If Josh Cavan had his way, he would be playing professional hockey right now instead of preparing for an MMA fight. Come Friday night, though, Cavan will step into a cage as a professional fighter for the 14th time. If not for a chance meeting with the guys of Team Wildman at a local gym, he probably would still be chasing that other dream.
“I was trying to pursue a professional career in hockey and things didn’t work out.” Cavan told Combat Press. “I had an opportunity to coach my brother for his senior year in high school, in hockey, and I was the head strength and conditioning coach as well.
“There was a MMA gym right down the road from the ice hockey rink, so after practice we would go to this MMA gym to do some strength and conditioning. So I started taking some classes here and there. A couple months down the road, I was getting ready to work out by myself. These guys walked in the gym, and lo and behold it was Team Wildman.”
From that day forward, Josh has been an MMA fighter.
Flash forward a few years to July 25, 2014. On that night, Cavan fought Chris Heatherly on the televised portion of the Resurrection Fighting Alliance 16 card. That night, in the same arena where Cavan will fight on Friday, Heatherly was able to pull off the win.
“Anything I would have done differently that night?” Cavan said. “I would have finished the fight.

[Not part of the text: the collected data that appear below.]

(* ===== verification/Starved.v ===== *)
(** * A transfer that lwIP has no memory for

    [put_completes] of [Deliver.v] needs acknowledgements to go on.  Here is what happens when the first
    piece of the request is refused for want of memory and the other side says nothing: over all
    interleavings of the task with lwIP's thread, it waits for ever. *)

From stdpp Require Import relations.
From S2P Require Import Prelude Prog Text Net Vendor VendorRef Data Ffi Env Lwip Pbuf Tcp Udp Fs Http Rng.
From S2P Require Import Messages Observe Put Deliver Rely Conn Courier Journey.

Section starved.
Context `{V : Vendor} {L : VendorLaws V} (pcb0 : ptr) (this0 : PutRequest).

(** What lwIP's thread may do here: report the connection, in which every [tcp_write] is refused with ERR_MEM,
    and report data as sent, which lwIP does only for data it took.  Nothing comes from the other side and the
    connection does not fail. *)
Definition starving (e : put_event) (w : errand) (tr : trace) : Prop :=
  match e with
  | On_connected _ _ _ => Forall (eq err_t.Mem) (collect write_seen tr)
  | On_sent _ _ _ => e_sent w <> []
  | On_recv _ _ _ _ | On_err _ _ => False
  end.

Inductive starved_thread (w : errand) : errand -> Prop :=
  | starved_calls e tr this w' :
      e_lock w = Unlocked -> may_call pcb0 (e_peer w) e -> starving e w tr ->
      plays pcb0 (put_step (e_this w) e) (with_lock OnThread (with_peer (peer_after e (e_peer w)) w)) tr this w' ->
      starved_thread w (with_lock Unlocked (if event_arg e then recorded e tr this w' else w')).

Lemma starved_courier w w' : starved_thread w w' -> courier_thread pcb0 w w'.
Proof. intros [e tr this w1 Hl Hm _ Hp]. by apply thread_calls. Qed.

(** Nothing went out and nothing was signalled. *)
Definition nothing (w : errand) : Prop := e_sent w = [] /\ e_signal w = None.

#[export] Instance nothing_dec w : Decision (nothing w).
Proof. unfold nothing. apply _. Defined.

(** The task and that thread; a call is allowed while nothing happened. *)
Definition starved : shared call errand :=
  mkShared call errand starved_thread (fun _ _ => nothing) (@courier_step V pcb0).

(** ** Until the connection is accepted *)

Definition idle (l : lock) (w : errand) : Prop :=
  e_lock w = l /\ nothing w /\ e_pcb w = null /\ e_events w = [] /\ e_this w = this0 /\
  q_up (e_peer w) = false /\ q_connect (e_peer w) <> Some err_t.Ok.

Lemma idle_stable l : stable starved (idle l).
Proof. intros w w' [e tr this w1 Hl (_ & Hc & _) _ _] (_ & _ & _ & _ & _ & _ & Hn). congruence. Qed.

(** Calls that touch neither the request's fields nor ask for the connection. *)
Definition plain {X} (c : call X) : bool :=
  match c with
  | CLwip (tcp_connect _ _ _ _) => false
  | CRt (pcb_store _ _) | CRt (pcb_swap _ _) | CRt (put_signal _) | CRt put_wait => false
  | _ => true
  end.

Lemma idle_call {A X} l (c : call X) (k : X -> io A) Q :
  plain c = true -> (forall x l', lock_event l (Ev c x) = Some l' -> triple starved (idle l') (k x) Q) ->
  triple starved (idle l) (Call c k) Q.
Proof.
  intros Hc Hk. apply triple_call; [apply idle_stable|by intros w (_ & Hn & _)|].
  intros w x w' (<- & Hn & Hp & He & Ht & Hu & Hq) (_ & _ & l' & w1 & Hl & Ha & ->). apply (Hk x l'); [done|].
  destruct c as [X c|X c|X c|X c|X c|X c]; cbn in Ha; [| |by subst..|].
  - destruct Ha as [_ ->]. destruct c; try discriminate; try done; cbn; by case_decide.
  - by subst.
  - destruct c as [o|o p|o p| | | | | | | | | | | | | | | | | | | | | | | | | | | |]; try discriminate;
      try (destruct o); destruct_and?; by subst.
Qed.

Lemma idle_ret {A} (a : A) : triple starved (idle Unlocked) (Ret a) (fun _ => idle Unlocked).
Proof. apply (triple_ret starved a (fun _ => idle Unlocked)), idle_stable. Qed.

(** ** Afterwards *)

(** The connection may have come up, but no more. *)
Definition waiting (w : errand) : Prop :=
  nothing w /\ (e_events w = [] -> e_this w = this0) /\ (e_events w <> [] -> q_up (e_peer w) = true).

Context (Hsize : fits 32 (put_fsize this0)) (Hbuf : put_buf this0 = []).

Lemma waiting_stable : stable starved waiting.
Proof.
  intros w w' [e tr this w1 Hl Hm Hs Hp] ([Hsent Hsig] & Hfresh & Hup).
  destruct (plays_exec _ _ _ _ _ _ Hp) as [He _]. pose proof (callback_moves _ _ _ _ He) as Hmv.
  destruct (plays_facts _ _ _ _ _ _ Hp Hmv) as (F1 & _ & F3 & F4 & F5 & _ & F7). cbn in F1, F3, F4, F5, F7.
  destruct e as [a p err|a p n| |]; cbn in Hs; [|by destruct Hs|done|done].
  destruct Hm as (_ & _ & _ & -> & -> & Hu). destruct a; cbn [event_arg].
  - destruct (decide (e_events w = [])) as [E|E]; [|specialize (Hup E); congruence].
    cbn [put_step] in He. bind_step He as [t e] H1. destruct He as [-> _]. rewrite app_nil_r in *.
    rewrite (Hfresh E) in H1. apply put_connected_refused in H1 as (_ & Ht & Hg); [|done|done|done].
    rewrite Hg in F3. split; [split|split]; cbn; [by rewrite F7, Ht, app_nil_r|by rewrite F3| |by rewrite F1].
    rewrite F5, E. done.
  - apply null_callback in Hp as (-> & -> & ->); [|done]. split; [done|]. split; [done|]. done.
Qed.

Lemma wait_starves {A} (k : err_t -> io A) Q : triple starved waiting (Call (CRt put_wait) k) Q.
Proof.
  apply triple_call; [apply waiting_stable|by intros w [Hn _]|].
  intros w x w' ((_ & Hs) & _) (_ & _ & l & w1 & _ & (He & _) & _). cbn in He. congruence.
Qed.

(** The rest of the closure, which holds the lock, and the wait. *)
Definition linked (w : errand) : Prop := e_lock w = OnThread /\ waiting w.

Lemma linked_stable : stable starved linked.
Proof. intros w w' [e tr this w1 Hl _ _ _] [Hl' _]. congruence. Qed.

Lemma linked_store {A} p (k : err_t -> io A) Q :
  triple starved linked
    (rt (pcb_store Obj_PutRequest p);; rt callback_signal_wait;; Call (CRt put_wait) k) Q.
Proof.
  apply triple_call; [apply linked_stable|by intros w [_ [Hn _]]|].
  intros w u w' [Hl Hw] (_ & _ & l & w1 & [= <-] & -> & ->).
  apply (triple_call starved linked); [apply linked_stable|by intros w2 [_ [Hn _]]| |done].
  intros w2 u' w' [Hl2 Hw2] (_ & _ & l & w3 & Hl3 & -> & ->). by apply wait_starves.
Qed.

Lemma send_starves : triple starved (idle Unlocked) (put_send this0) (fun _ => idle Unlocked).
Proof.
  apply idle_call; [done|]. intros e l Hl. cbn in Hl.
  destruct (decide (e = err_t.Ok)) as [->|He]; injection Hl as <-.
  2: { rewrite decide_True by done. apply idle_ret. }
  rewrite decide_False by auto.
  apply (idle_call OnThread (CLwip tcp_new)); [done|]. intros p l [= <-]. destruct (decide (p = null)).
  { apply (idle_call OnThread (CRt callback_signal_wait)); [done|].
    intros u l [= <-]. apply idle_ret. }
  do 4 (apply (idle_call OnThread (CLwip _)); [done|]; intros u l [= <-]; clear u).
  apply triple_call; [apply idle_stable|by intros w (_ & Hn & _)|].
  intros w err w' (Hl & Hn & Hp & He & Ht & Hu & Hq) (_ & _ & l & w1 & Hl' & (_ & ->) & ->).
  rewrite Hl in Hl'. injection Hl' as <-. destruct (decide (err = err_t.Ok)) as [->|Herr]; last first.
  { refine (idle_call OnThread (CRt callback_signal_wait) _ _ _ _ _ _); [done| |].
    - intros u l [= <-]. apply idle_ret.
    - split_and!; try done. cbn. congruence. }
  apply (linked_store p). done.
Qed.

(** Without a pcb the drop only closes the file. *)
Lemma swap_starves {A} l (k : ptr -> io A) Q :
  triple starved (idle l) (k null) Q -> triple starved (idle l) (Call (CRt (pcb_swap Obj_PutRequest null)) k) Q.
Proof.
  intros Hk. apply triple_call; [apply idle_stable|by intros w (_ & Hn & _)|].
  intros w p w' (<- & Hn & Hp & Hw) (_ & _ & l' & w1 & [= <-] & (-> & ->) & ->). rewrite Hp. by apply Hk.
Qed.

Lemma drop_starves (r : result unit err_t) : triple starved (idle Unlocked) (drop_put this0;; Ret r) (fun _ => idle Unlocked).
Proof.
  assert (triple starved (idle Unlocked) (drop_file (put_fh this0);; Ret r : io (result unit err_t)) (fun _ => idle Unlocked)) as Hf.
  { apply (idle_call Unlocked (CFs _)); [done|]. intros x l [= <-]. apply idle_ret. }
  apply (idle_call Unlocked (CLwip derusting_holds_tcpip_core_lock)); [done|]. intros b l [= <-]. destruct b.
  - apply swap_starves. rewrite decide_False by auto. exact Hf.
  - apply (idle_call Unlocked (CLwip sys_mutex_lock)); [done|]. intros u l [= <-]. apply swap_starves. rewrite decide_False by auto.
    apply (idle_call Locked (CLwip sys_mutex_unlock)); [done|]. intros u' l [= <-]. exact Hf.
Qed.

Lemma carry_starves : triple starved (idle Unlocked) (carry this0) (fun _ => idle Unlocked).
Proof. eapply triple_bind; [apply send_starves|apply drop_starves]. Qed.

Lemma total_carry : total (carry this0).
Proof.
  unfold carry, put_send, drop_put, drop_file, async_lwip, blocking_lwip.
  repeat (apply total_bind || apply total_call || apply total_ret || case_match || intros ?).
Qed.

(** C34. What the sender relies on for its progress: when lwIP has no memory for the first piece of the request, the
    other side sends nothing and the connection does not fail, the task waits for ever.  In every interleaving
    in which lwIP's thread reports the connection once, refuses that piece with ERR_MEM, and reports as sent
    only data it took, nothing is ever handed over, the signal the task waits for is never raised (no poll
    callback and no timeout is set), and the task returns only if [tcp_connect] was not even accepted. *)
Theorem put_unsent_waits tr s :
  concs starved (carry this0, packed this0) tr s ->
  e_sent s.2 = [] /\ e_signal s.2 = None /\ (unfinished s.1 \/ q_connect (e_peer s.2) <> Some err_t.Ok).
Proof.
  intros Hs. assert (idle Unlocked (packed this0)) as Hi by done.
  destruct (wp_adequate _ _ _ _ _ _ (carry_starves _ Hi) Hs) as [Hm Hq]. destruct s as [[r| | |X c k] w].
  - destruct (Hq r eq_refl) as (_ & [H1 H2] & _ & _ & _ & _ & H3). split_and!; [done|done|by right].
  - destruct (total_carry _ _ (concs_exec _ _ _ _ [] _ Hs (conj eq_refl eq_refl))) as [r [=]].
  - destruct (total_carry _ _ (concs_exec _ _ _ _ [] _ Hs (conj eq_refl eq_refl))) as [r [=]].
  - assert (nothing w) as [H1 H2]; [|split_and!; [done|done|by left]].
    apply dec_stable. exact Hm.
Qed.
End starved.

(** ** One interleaving *)

Section demo.
Context `{V : Vendor} {T : Type} (h : handler call T) (pcb0 : ptr).

(** The calls of a program before it waits. *)
Fixpoint before_wait {A} (p : io A) : io unit :=
  match p with
  | Ret _ => Ret tt
  | Panic => Panic
  | Fuel => Fuel
  | Call c k => if waits_here c then Ret tt else Call c (fun x => before_wait (k x))
  end.

Lemma before_wait_concs {A} (p : io A) w tr w' :
  plays pcb0 (before_wait p) w tr tt w' -> exists p', concs (starved pcb0) (p, w) tr (p', w').
Proof.
  revert w tr. induction p as [a| | |X c k IH]; intros w tr H; cbn [before_wait] in H; [|done..|].
  - destruct H as (-> & _ & ->). exists (Ret a). constructor.
  - destruct (waits_here c); [destruct H as (-> & _ & ->); exists (Call c k); constructor|].
    destruct H as (x & w1 & tr' & -> & Hs & H). destruct (IH _ _ _ H) as [p' Hp]. exists p'.
    change (Ev c x :: tr') with ([Ev c x] ++ tr'). eapply concs_cons; [by apply conc_call|done].
Qed.

(** The task runs until it waits, then the connection is reported. *)
Definition up (this : PutRequest) (t : T) : option (trace * errand) :=
  match play h pcb0 (before_wait (carry this)) (packed this) t with
  | Some (tr, _, w, t) =>
      let e := On_connected true pcb0 err_t.Ok in
      match play h pcb0 (put_step (e_this w) e) (with_lock OnThread (with_peer (peer_after e (e_peer w)) w)) t with
      | Some (tr2, this, w2, _) =>
          if bool_decide (e_lock w = Unlocked /\ may_call pcb0 (e_peer w) e /\ Forall (eq err_t.Mem) (collect write_seen tr2))
          then Some (tr, with_lock Unlocked (recorded e tr2 this w2)) else None
      | None => None
      end
  | None => None
  end.

Lemma up_concs this t tr w :
  up this t = Some (tr, w) -> exists p, concs (starved pcb0) (carry this, packed this) tr (p, w).
Proof.
  unfold up. destruct (play _ _ (before_wait _) _ _) as [[[[tr1 []] w1] t1]|] eqn:E1; [|done].
  destruct (play _ _ (put_step _ _) _ _) as [[[[tr2 this2] w2] t2]|] eqn:E2; [|done].
  case_bool_decide as Hb; [|done]. destruct Hb as (Hl & Hm & Hf). intros [= <- <-].
  apply play_plays, before_wait_concs in E1 as [p Hp]. exists p. rewrite <- (app_nil_r tr1).
  eapply concs_app; [exact Hp|]. eapply (concs_cons _ _ []); [|apply concs_nil]. apply conc_env.
  apply (starved_calls pcb0 w1 (On_connected true pcb0 err_t.Ok) tr2 this2 w2); [done..|]. by eapply play_plays.
Qed.
End demo.

(** The environment of the other examples, but for a [tcp_write] without memory. *)
Definition short_h : handler (call (V := ref_vendor)) demo :=
  fun X c s =>
    match c in call X return demo -> X * demo with
    | CLwip c =>
        match c in lwip_call X return demo -> X * demo with
        | tcp_write p d f => fun s => (err_t.Mem, s)
        | c => fun s => demo_h _ (CLwip c) s
        end
    | c => fun s => demo_h _ c s
    end s.

Definition demo_starved : trace * errand := default ([], packed demo_put) (up short_h 5 demo_put demo_sender).

Lemma demo_starved_runs : exists p, concs (starved 5) (carry demo_put, packed demo_put) demo_starved.1 (p, demo_starved.2).
Proof.
  assert (match up short_h 5 demo_put demo_sender with Some _ => true | None => false end = true) as E by (vm_compute; reflexivity).
  unfold demo_starved. destruct (up short_h 5 demo_put demo_sender) as [[tr w]|] eqn:Eu; [|done].
  by apply (up_concs short_h 5 demo_put demo_sender).
Qed.

(** The connection is up, its callback ran, and the task waits. *)
Lemma put_unsent_waits_witness :
  exists p, concs (starved 5) (carry demo_put, packed demo_put) demo_starved.1 (p, demo_starved.2) /\
    e_events demo_starved.2 = [On_connected true 5 err_t.Ok] /\ e_sent demo_starved.2 = [] /\
    e_signal demo_starved.2 = None /\ unfinished p.
Proof.
  destruct demo_starved_runs as [p Hp]. exists p. split; [exact Hp|]. split; [vm_compute; reflexivity|].
  assert (forall tr w, concs (starved 5) (carry demo_put, packed demo_put) tr (p, w) ->
    e_sent w = [] /\ e_signal w = None /\ (unfinished p \/ q_connect (e_peer w) <> Some err_t.Ok)) as G.
  { intros tr w H. exact (put_unsent_waits (L := ref_vendor_laws) 5 demo_put ltac:(by_eval) eq_refl tr (p, w) H). }
  destruct (G _ _ Hp) as (H1 & H2 & H3). split; [exact H1|]. split; [exact H2|]. destruct H3 as [H3|H3]; [exact H3|].
  exfalso. apply H3. vm_compute. reflexivity.
Defined.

“I had him pushed against the cage and he was able to slip to my right. Instead of putting pressure, instead of me squaring off, he hit me with a knee and everything went downhill from there.
“I was still rocked from the knee [when round two started]. My shot was sloppy—I put my head on the wrong side and initially I felt I could [get out of the choke]. But the choke got tighter and tighter and got to the point where I couldn’t get out of it.”
The guillotine choke ultimately ended that fight back at RFA 16. It was the fourth loss in the 30-year-old’s 13-fight career but his first in five fights spanning more than two years.
That brings us to the present.
On Friday night, Cavan will take on Benjamin Smith, a highly touted prospect with a 10-2 record, in the co-main event of RFA 20 in Broomfield, Colo. Cavan is from Denver, and a lot of people feel he will have the home-field advantage.
“It’s not necessarily the hometown. It’s the crowd, the energy,” Cavan explains. “I think the big thing for me is the energy, positive or negative. It is both fuel for my fights. Fuel for the fire.”
When Cavan steps into the cage on Friday, he hopes that his short-term goal of beating Smith leads to his long-term goal of getting into the UFC.
“My main goal is to get to the UFC. I would like to get there and beat a big name and eventually fight for a world title.”